The study was conducted with 50 patients scheduled for PNCL between the ages of 18 and 65. IV ibuprofen 800 mg infusion was used for Group I, and 1 g IV paracetamol infusion Group P. IV tramadol infusion was administered with a Patient Controlled Analgesia device for postoperative analgesia. The primary outcome was 24-hour tramadol consumption. Secondary outcomes were pain intensity and side effects of the drugs. All outcomes were recorded in the 30th minute in the PACU and in 2, 4, 6, 12, 24 hours postoperatively.

FINDINGS

Total postoperative tramadol consumption was significantly lower in Group I compared with Group P (P = .031). There was also a significant decrease in the cumulative tramadol consumption between the two groups in the 2nd and 24th hours (P < .012).
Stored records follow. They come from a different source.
(** A live account that grows from 1000 to 6000 sees its capital limit
    and its position count grow. *)
Lemma dynamic_limits_monotone_witness :
  get_account_balance Scenario.live (Scenario.with_equity 1 1000)
    <= get_account_balance Scenario.live (Scenario.with_equity 1 6000) /\
  _dynamic_capital_limit Scenario.live (Scenario.with_equity 1 1000)
    <= _dynamic_capital_limit Scenario.live (Scenario.with_equity 1 6000) /\
  (_dynamic_max_positions Scenario.live (Scenario.with_equity 1 1000)
    <= _dynamic_max_positions Scenario.live (Scenario.with_equity 1 6000))%Z.
Proof.
  assert (H : get_account_balance Scenario.live (Scenario.with_equity 1 1000)
              <= get_account_balance Scenario.live (Scenario.with_equity 1 6000))
    by (vm_compute; discriminate).
  destruct (dynamic_limits_monotone Scenario.live) as (_ & _ & Hcap & _ & Hpos & _).
  split; [exact H |]. split; [exact (Hcap _ _ H) | exact (Hpos _ _ H)].
Defined.

(** ** Trailing stop *)

Lemma trail_pct_for_table g :
  (45 <= g -> trail_pct_for g = 7) /\
  (30 <= g -> g < 45 -> trail_pct_for g = 10) /\
  (g < 30 -> trail_pct_for g = 15).
Proof.
  unfold trail_pct_for. repeat split; intros; cmp_cases; try reflexivity; lra.
Qed.

Lemma close_position_closing W m symbol qty bid :
  Forall closing (_close_position W m symbol qty bid).2.
Proof.
  unfold _close_position.
  destruct (place_order_ok W symbol); cbn; repeat constructor.
Qed.

(** The shape of what one turn of the monitoring loop logs. *)
Lemma check_position_shape W m pos bid :
  quote_bid W (p_symbol pos) = Some bid ->
  let symbol := p_symbol pos in
  let entry := entry_price_of pos in
  let peak := updated_peak m symbol entry bid in
  let peak_gain := (peak - entry) / entry * 100 in
  let pullback := (peak - bid) / peak * 100 in
  exists m' evs,
    check_position W m pos = Some (m', evs) /\
    (((entry <= 0 \/ bid <= 0) /\ evs = []) \/
     (0 < entry /\ 0 < bid /\
      exists e tail, evs = e :: tail /\ Forall closing tail /\
        ((20 <= peak_gain /\ trail_pct_for peak_gain <= pullback /\
          e = TRAILING_STOP symbol peak_gain pullback (trail_pct_for peak_gain)) \/
         (~ (20 <= peak_gain /\ trail_pct_for peak_gain <= pullback) /\
          not_trailing e)))).
Proof.
  intros Hquote symbol entry peak peak_gain pullback.
  unfold check_position. rewrite Hquote. cbn [mbind option_bind].
  fold symbol entry.
  destruct (Qleb entry 0) eqn:He; [apply Qleb_le in He | apply Qleb_gt in He].
  { exists m, []. cbn [orb]. split; [reflexivity | left; auto]. }
  destruct (Qleb bid 0) eqn:Hb; [apply Qleb_le in Hb | apply Qleb_gt in Hb].
  { exists m, []. cbn [orb]. split; [reflexivity | left; auto]. }
  cbn [orb].
  destruct (_dynamic_tp_sl _) as [tp_pct sl_pct].
  fold peak. fold peak_gain. fold pullback.
  set (m1 := {| entry_prices := entry_prices m;
                peak_prices := <[symbol:=peak]> (peak_prices m);
                recently_closed := recently_closed m;
                daily_realized_pnl := daily_realized_pnl m |}).
  pose proof (close_position_closing W m1 symbol (p_quantity pos) bid) as Hcl.
  destruct (_close_position W m1 symbol (p_quantity pos) bid) as [m2 tail].
  cbn [snd] in Hcl.
  destruct (Qleb 20 peak_gain && Qleb (trail_pct_for peak_gain) pullback) eqn:Ht.
  - apply andb_true_iff in Ht as [Hg Hp]. apply Qleb_le in Hg, Hp.
    eexists _, _. split; [reflexivity |]. right. repeat split; auto.
    eexists _, _. split; [reflexivity |]. split; [exact Hcl |]. left. auto.
  - assert (Hn : ~ (20 <= peak_gain /\ trail_pct_for peak_gain <= pullback)).
    { intros [Hg Hp]. apply Qleb_le in Hg, Hp. rewrite Hg, Hp in Ht. discriminate. }
    destruct (Qleb tp_pct _); [| destruct (Qleb _ (- sl_pct))];
      eexists _, _; (split; [reflexivity |]); right; repeat split; auto;
      eexists _, _; (split; [reflexivity |]);
      (split; [first [exact Hcl | constructor] |]); right; split; auto; exact I.
Qed.

(** The peak used by the trailing stop: the stored peak (the entry
    price when none is stored), raised to the bid when the bid is
    above it. *)
Lemma updated_peak_spec m symbol entry bid :
  let stored := default entry (peak_prices m !! symbol) in
  let peak := updated_peak m symbol entry bid in
  bid <= peak /\ stored <= peak /\
  (stored < bid -> peak = bid) /\ (bid <= stored -> peak = stored).
Proof.
  unfold updated_peak. cbv zeta.
  destruct (Qltb _ bid) eqn:E; [apply Qltb_lt in E | apply Qltb_ge in E];
    repeat split; intros; try reflexivity; lra.
Qed.

(** What the closing order does: the limit order at 98% of the bid,
    the three records of the symbol dropped, the realized P&L of the
    day and the set of closed tickers updated; nothing when the broker
    refuses the order. *)
Lemma close_position_spec W m symbol qty bid :
  (place_order_ok W symbol = true ->
   (_close_position W m symbol qty bid).2
     = [Close_order_placed symbol qty (py_round2 (bid * (98#100)))] /\
   entry_prices (_close_position W m symbol qty bid).1 !! symbol = None /\
   peak_prices (_close_position W m symbol qty bid).1 !! symbol = None /\
   daily_realized_pnl (_close_position W m symbol qty bid).1
     = daily_realized_pnl m
       + (bid - default bid (entry_prices m !! symbol)) * 100 * inject_Z qty /\
   (forall t, match_ticker symbol = Some t ->
      t ∈ recently_closed (_close_position W m symbol qty bid).1)) /\
  (place_order_ok W symbol = false ->
   _close_position W m symbol qty bid = (m, [Close_failed symbol])).
Proof.
  unfold _close_position. split; intros Hok; rewrite Hok; [| reflexivity].
  cbn [fst snd entry_prices peak_prices daily_realized_pnl recently_closed].
  split; [reflexivity |]. split.
  { destruct (decide (symbol +:+ "_score" = symbol)) as [E | E].
    - rewrite E. apply lookup_delete_eq.
    - rewrite lookup_delete_ne by exact E. apply lookup_delete_eq. }
  split; [apply lookup_delete_eq |]. split; [reflexivity |].
  intros t ->. apply elem_of_union_l, elem_of_singleton. reflexivity.
Qed.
In all measurement periods, pain intensity, sedation score, nausea and vomiting, itching, additional analgesia, and satisfaction with pain management were similar between the two groups.

CONCLUSION

IV ibuprofen, used as a part of multimodal tramadol-based analgesia reduced tramadol consumption compared with IV paracetamol in the first 24 hours postoperatively after elective PCNL. The IV ibuprofen-tramadol combination seems appeared superior to a paracetamol-tramadol combination.

摘要

目的

经皮肾镜碎石取石术(PCNL)后,有许多不同的技术,包括多模式镇痛,被用于术后疼痛管理。酮咯酸、静脉内(IV)扑热息痛、罗非昔布和 IV 布洛芬已被用于不同手术的多模式镇痛方法的一部分。然而,IV 布洛芬在接受择期 PCNL 的成年患者中的疗效尚未得到充分阐明。本研究的目的是检查 IV 布洛芬与 IV 扑热息痛在择期 PCNL 后的疗效。

设计

这是一项前瞻性随机临床研究。

方法

该研究纳入了 50 名年龄在 18 至 65 岁之间的计划接受 PNCL 的患者。I 组给予 IV 布洛芬 800mg 输注,P 组给予 1g IV 扑热息痛输注。术后镇痛采用患者自控镇痛仪给予 IV 曲马多输注。主要结局是 24 小时曲马多消耗量。次要结局是疼痛强度和药物的副作用。所有结局均在 PACU 中的 30 分钟和术后 2、4、6、12、24 小时进行记录。

发现

与 P 组相比,I 组患者的总术后曲马多消耗量明显降低(P=0.031)。两组患者在第 2 小时和第 24 小时的累积曲马多消耗量也有显著下降(P<0.012)。在所有测量时间段内,两组患者的疼痛强度、镇静评分、恶心呕吐、瘙痒、额外镇痛和对疼痛管理的满意度均相似。

结论

与 IV 扑热息痛相比,在择期 PCNL 后 24 小时内,作为基于曲马多的多模式镇痛的一部分,IV 布洛芬可减少曲马多的消耗。IV 布洛芬-曲马多联合似乎优于扑热息痛-曲马多联合。